• [EXERCISE INSTRUCTIONS]
Each line in the records that mentions the word "forall" needs to be listed.

• [RECORDS SHOWN]
Lemma read_raw_inode_spec n s : store_ok s -> in_table_range n ->
  wp (read_raw_inode (INode_new fs n)) (fun i s' => i = inode_at s n /\ follows s s' /\ same_view s s') (io_fail s) s.
Proof.
  intros Hs Hn. destruct (inode_block n Hn) as (_ & _ & ? & ?). unfold read_raw_inode. apply wp_bind.
  eapply wp_mono; [by apply load_spec| |done]. intros blk s' (-> & Hf & Hv).
  apply wp_bind, wp_assert; [by apply Z.leb_le|]. by apply wp_ret.
Qed.

(** Running [m] on inode [n]: [m] is given the inode, and what it leaves is
    stored; a failure of the device before that leaves everything alone. *)
Lemma write_raw_inode_spec {T} (m : FM RawINode T) D n s 
    (Q : T -> RawINode -> list Z -> Prop) (R : FsErrorKind -> St -> RawINode -> list Z -> Prop) :
  store_ok s -> fs_ok s D -> n ∈ D ->
  (forall e s1 s2 i c, (forall b, region b -> marked s2 b = marked s1 b) -> R e s1 i c -> R e s2 i c) ->
  (forall s1, follows s s1 -> same_view s s1 ->
     wp m (fun a st => istep s (inode_at s n) st.2 st.1 /\ Q a st.1 (content st.2 st.1))
          (fun e st => istep s (inode_at s n) st.2 st.1 /\ R e st.2 st.1 (content st.2 st.1)) (inode_at s n, s1)) ->
  wp (write_raw_inode_with (INode_new fs n) m)
     (fun a s' => only_file D n s s' /\ Q a (inode_at s' n) (file s' n))
     (fun e s' => only_file D n s s' /\ (R e s' (inode_at s' n) (file s' n) \/
        io_error e /\ ~ healthy s /\ inode_at s' n = inode_at s n /\ file s' n = file s n)) s.
Proof.
  intros Hs Hok Hn Hmono Hm. destruct (fo_inode _ _ Hok n Hn) as [Hr _].
  destruct (inode_block n Hr) as (_ & _ & ? & ?). unfold write_raw_inode_with. apply wp_bind.
  eapply wp_mono; [by apply load_spec| |].
  2:{ intros e s' (He & Hf & Hv & Hh). destruct (only_file_same D n s s' Hok Hf Hv) as [Ho Hfile].
      split; [done|]. right. rewrite Hfile, (same_inode_at s) by done. done. }
  intros blk s1 (-> & Hf & Hv). apply wp_bind, wp_assert; [by apply Z.leb_le|].
  specialize (Hm s1 Hf Hv). unfold wp in *. fold (inode_at s n).
  destruct (m (inode_at s n, s1)) as [[a|e|] [i' s2]]; [| |done]; destruct Hm as [Hst HQ];
    destruct (step_only_file D n s s2 i' Hs Hok Hn Hst) as (Ho & Hino & Hfile); (split; [done|]); rewrite Hfile, Hino.
  - done.
  - left. eapply Hmono; [|done]. intros b Hb. by eapply step_marked.
Qed.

• [REPLY]
  (forall e s1 s2 i c, (forall b, region b -> marked s2 b = marked s1 b) -> R e s1 i c -> R e s2 i c) ->
  (forall s1, follows s s1 -> same_view s s1 ->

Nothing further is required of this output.